- Born: September 25, 1958^{[citation needed]}
- Died: February 26, 2016 (aged 57) Philippines
- Occupation: Advertising
- Organization(s): Publicis JimenezBasic Woo Consulting
- Spouse(s): Ramon Jimenez, Jr., Philippine tourism secretary
- Children: Sassa Jimenez, fashion designer
- Relatives: Ramon T. Jimenez father-in-law prominent labor lawyer
- Awards: Ad Agency of the year (2007)

= Abby Jimenez (advertising executive) =

Filipino advertising executive

Abby Jimenez was an advertising executive in the Philippines.

She was a chairman of Publicis JimenezBasic (sometimes Jimenez Basic), an advertising agency in the Philippines. She and her husband Mon Jimenez were featured on the cover of Adobo Magazine in February 2009. Her firm Publicis JimenezBasic with 120 employees managed advertising accounts for Philippine brands such as Decolgen, Jollibee, Skyflakes, and Lucky Me, and for clients such as Unilab, Greenwich Pizza, and Manila Bulletin. In 2011 her husband Ramon Jimenez, Jr. was chosen to be the tourism secretary for the Philippines.

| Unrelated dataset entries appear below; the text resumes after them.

(** [strip] removes a blank margin around a text that starts and ends with a
    non-blank character. *)
Lemma strip_margins (lead body trail : str) (a z : char) (mid : str) :
  blank lead -> blank trail ->
  body = a :: mid -> isspace a = false ->
  (exists front, body = front ++ [z]) -> isspace z = false ->
  strip (lead ++ body ++ trail) = body.
Proof.
  intros Hl Ht Hb Ha (front & Hz) Hzs. unfold strip, rstrip.
  rewrite lstrip_blank_app by assumption.
  rewrite Hb at 1. simpl app. rewrite lstrip_solid_head by assumption.
  change (a :: mid ++ trail) with ((a :: mid) ++ trail). rewrite <- Hb.
  rewrite rev_app_distr. rewrite lstrip_blank_app by now apply blank_rev.
  rewrite Hz at 1. rewrite rev_app_distr. simpl app.
  rewrite lstrip_solid_head by assumption.
  change (z :: rev front) with (rev [z] ++ rev front).
  rewrite <- rev_app_distr, rev_involutive. now rewrite <- Hz.
Qed.

(** *** [split] on a text laid out as margins, tokens and gaps *)

Lemma split_scan_solid (tok : str) : forall cur rest,
  solid tok -> split_scan cur (tok ++ rest) = split_scan (rev tok ++ cur) rest.
Proof.
  induction tok as [|c tok IH]; intros cur rest H; [reflexivity|].
  inversion H as [|? ? Hc Htok]; subst. simpl. rewrite Hc.
  rewrite IH by assumption. now rewrite <- app_assoc.
Qed.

Her firm handled public advocacy campaigns including one to encourage Philippine families to eat meals together. Jimenez and her husband began a firm helping clients with media and marketing issues entitled Woo Consultants. She was a judge for advertising awards including the Tambuli Awards sponsored by the University of Asia and the Pacific. She spoke at industry conferences. In 2007, her agency was named Agency of the Year.

She was the mother of Philippine fashion designer Sassa Jimenez. She died in 2016 of lower motor neuron disease.